• _TASK TO CARRY OUT_
Find the line containing "rem_nxt z : z <> a -> nxt h' z = nxt h z;" in the data below, then output that line and each one after it exactly, with nothing else.

• _DATASET_

☆ ☆ ☆

Lemma list_insert_spec s r node y : linked (nodes s) r y -> is_Some (nodes s !! node) -> node <> r -> node <> y ->
  exists h', list_insert s node y = Ok (mkArena h' (allocators s)) /\ inserted (nodes s) h' r node y.
Proof.
  intros Hl [dn Hn] Hr Hy. pose proof Hl as [Hnx Hrf]. destruct (linked_lookup _ _ _ Hl) as [[dr Hdr] [dy Hdy]]. unfold nxt in Hnx. rewrite Hdr in Hnx. unfold rf in Hrf. rewrite Hdy in Hrf. cbn in Hnx, Hrf.
  unfold list_insert, get_node. rewrite Hdy. cbn [of_option rbind]. unfold ref_of. rewrite Hrf. cbn [of_option rbind].
  rewrite (upd_node_ok s node dn) by done. cbn [rbind].
  rewrite (upd_node_ok _ r dr) by (cbn [nodes]; by rewrite lookup_insert_ne). cbn [rbind nodes allocators].
  rewrite (upd_node_ok _ node (with_ref r dn)) by (cbn [nodes]; rewrite lookup_insert_ne, lookup_insert_eq; done). cbn [rbind nodes allocators].
  assert (Hlast : exists dy', (<[node := with_next y (with_ref r dn)]> (<[r := with_next node dr]> (<[node := with_ref r dn]> (nodes s)))) !! y = Some dy' /\ next dy' = (if decide (y = r) then node else next dy)).
  { rewrite lookup_insert_ne by done. destruct (decide (y = r)) as [->|Hyr].
    - exists (with_next node dr). by rewrite lookup_insert_eq.
    - exists dy. rewrite !lookup_insert_ne by done. done. }
  destruct Hlast as (dy' & Hdy' & Hnext). rewrite (upd_node_ok _ y dy') by done. cbn [nodes allocators].
  eexists. split; [reflexivity|]. constructor.
  - unfold linked. rewrite !nxt_insert, !rf_insert. repeat case_decide; subst; try done; cbn; simplify_eq; try done; try tauto.
  - unfold linked. rewrite !nxt_insert, !rf_insert. repeat case_decide; subst; try done; cbn; simplify_eq; try done; try tauto.
  - intros z Hz1 Hz2. rewrite !nxt_insert. repeat case_decide; subst; try done; try tauto. cbn. rewrite Hnext. unfold nxt. by rewrite Hdy.
  - intros z Hz1 Hz2. rewrite !rf_insert. repeat case_decide; subst; try done; try tauto. cbn. unfold rf. by rewrite Hdr.
  - intros z Hz1 Hz2 Hz3. by rewrite !lookup_insert_ne.
  - eapply same_content_trans; [eapply (same_content_insert _ node dn (with_ref r dn)); done|].
    eapply same_content_trans; [eapply (same_content_insert _ r dr (with_next node dr)); [by rewrite lookup_insert_ne|done]|].
    eapply same_content_trans; [eapply (same_content_insert _ node (with_ref r dn) (with_next y (with_ref r dn))); [by rewrite lookup_insert_ne, lookup_insert_eq|done]|].
    by eapply same_content_insert; [exact Hdy'|].
Qed.

(** [list_insert] in a ring, before the node that follows [L1]. *)
Lemma ring_inserted h h' a L1 L2 node : ring h a (L1 ++ L2) -> node ∉ a :: L1 ++ L2 ->
  inserted h h' (last_of a L1) node (head_of a L2) -> ring h' a (L1 ++ node :: L2).
Proof.
  intros [Hs Hc Hnd] Hnode Hins. apply seg_app in Hs as [Hs1 Hs2]. rewrite last_of_app in Hc. set (r := last_of a L1) in *.
  assert (Hr : r ∈ a :: L1) by apply last_of_elem.
  assert (Hin : forall z, z ∈ a :: L1 -> z ∉ L2 /\ z <> node).
  { intros z Hz. split; [|intros ->; apply Hnode; rewrite app_comm_cons, elem_of_app; by left]. intros Hz2. rewrite app_comm_cons in Hnd. apply NoDup_app in Hnd as (_ & Hnd & _). by apply (Hnd z). }
  assert (Hin2 : forall z, z ∈ L2 -> z <> node /\ z <> r).
  { intros z Hz. split; [intros ->; apply Hnode, list_elem_of_further, elem_of_app; by right|]. intros ->. by destruct (Hin r Hr) as [? _]. }
  assert (Hnd1 : NoDup (a :: L1)) by (rewrite app_comm_cons in Hnd; by apply NoDup_app in Hnd as (? & _)).
  assert (Hnd2 : NoDup L2) by (rewrite app_comm_cons in Hnd; by apply NoDup_app in Hnd as (_ & _ & ?)).
  assert (Hhead : forall z, z ∈ L1 -> z <> head_of a L2).
  { intros z Hz. destruct L2 as [|y L2]; cbn; [intros ->; by apply NoDup_cons in Hnd1 as [? _]|]. intros ->. destruct (Hin y) as [Hy _]; [by apply list_elem_of_further|]. apply Hy, list_elem_of_here. }
  constructor.
  - apply seg_app. fold r. split; [|split; [apply (ins_before _ _ _ _ _ Hins)|]].
    + eapply seg_frame; [done| | |exact Hs1].
      * intros z Hz Hz'. apply (ins_nxt _ _ _ _ _ Hins); [done|by apply Hin].
      * intros z Hz. apply (ins_rf _ _ _ _ _ Hins); [by apply Hhead|]. apply Hin. by apply list_elem_of_further.
    + destruct L2 as [|y L2]; [done|]. destruct Hs2 as [_ Hs2]. split; [apply (ins_after _ _ _ _ _ Hins)|]. eapply seg_frame; [done| | |exact Hs2].
      * intros z Hz _. apply (ins_nxt _ _ _ _ _ Hins); by apply Hin2.
      * intros z Hz. apply NoDup_cons in Hnd2 as [Hy _]. apply (ins_rf _ _ _ _ _ Hins); [cbn; by intros ->|apply Hin2; by apply list_elem_of_further].
  - rewrite last_of_app, last_of_cons. fold r. destruct L2 as [|y L2]; [apply (ins_after _ _ _ _ _ Hins)|]. rewrite last_of_cons in *.
    pose proof (last_of_elem y L2) as Hl. destruct Hc as [Hc1 Hc2]. split.
    + rewrite (ins_nxt _ _ _ _ _ Hins); [done|by apply Hin2..].
    + destruct (Hin a ltac:(apply list_elem_of_here)) as [Ha1 Ha2]. rewrite (ins_rf _ _ _ _ _ Hins); [done| |done]. cbn. intros ->. apply Ha1, list_elem_of_here.
  - rewrite <- Permutation_middle. rewrite (Permutation_swap node a). apply NoDup_cons. split; [exact Hnode|exact Hnd].
Qed.

(** The links after [list_remove(n)] when [a] was before [n] and [y] after it. *)
Record removed (h h' : gmap Z memnode) (a n y : Z) : Prop := {
  rem_link : linked h' a y;
  rem_nxt z : z <> a -> nxt h' z = nxt h z;
  rem_rf z : z <> y -> rf h' z = rf h z;
  rem_other z : z <> a -> z <> y -> h' !! z = h !! z;
  rem_content : same_content h h'
}.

☆ ☆ ☆

• _OUTPUT_
  rem_nxt z : z <> a -> nxt h' z = nxt h z;
  rem_rf z : z <> y -> rf h' z = rf h z;
  rem_other z : z <> a -> z <> y -> h' !! z = h !! z;
  rem_content : same_content h h'
}.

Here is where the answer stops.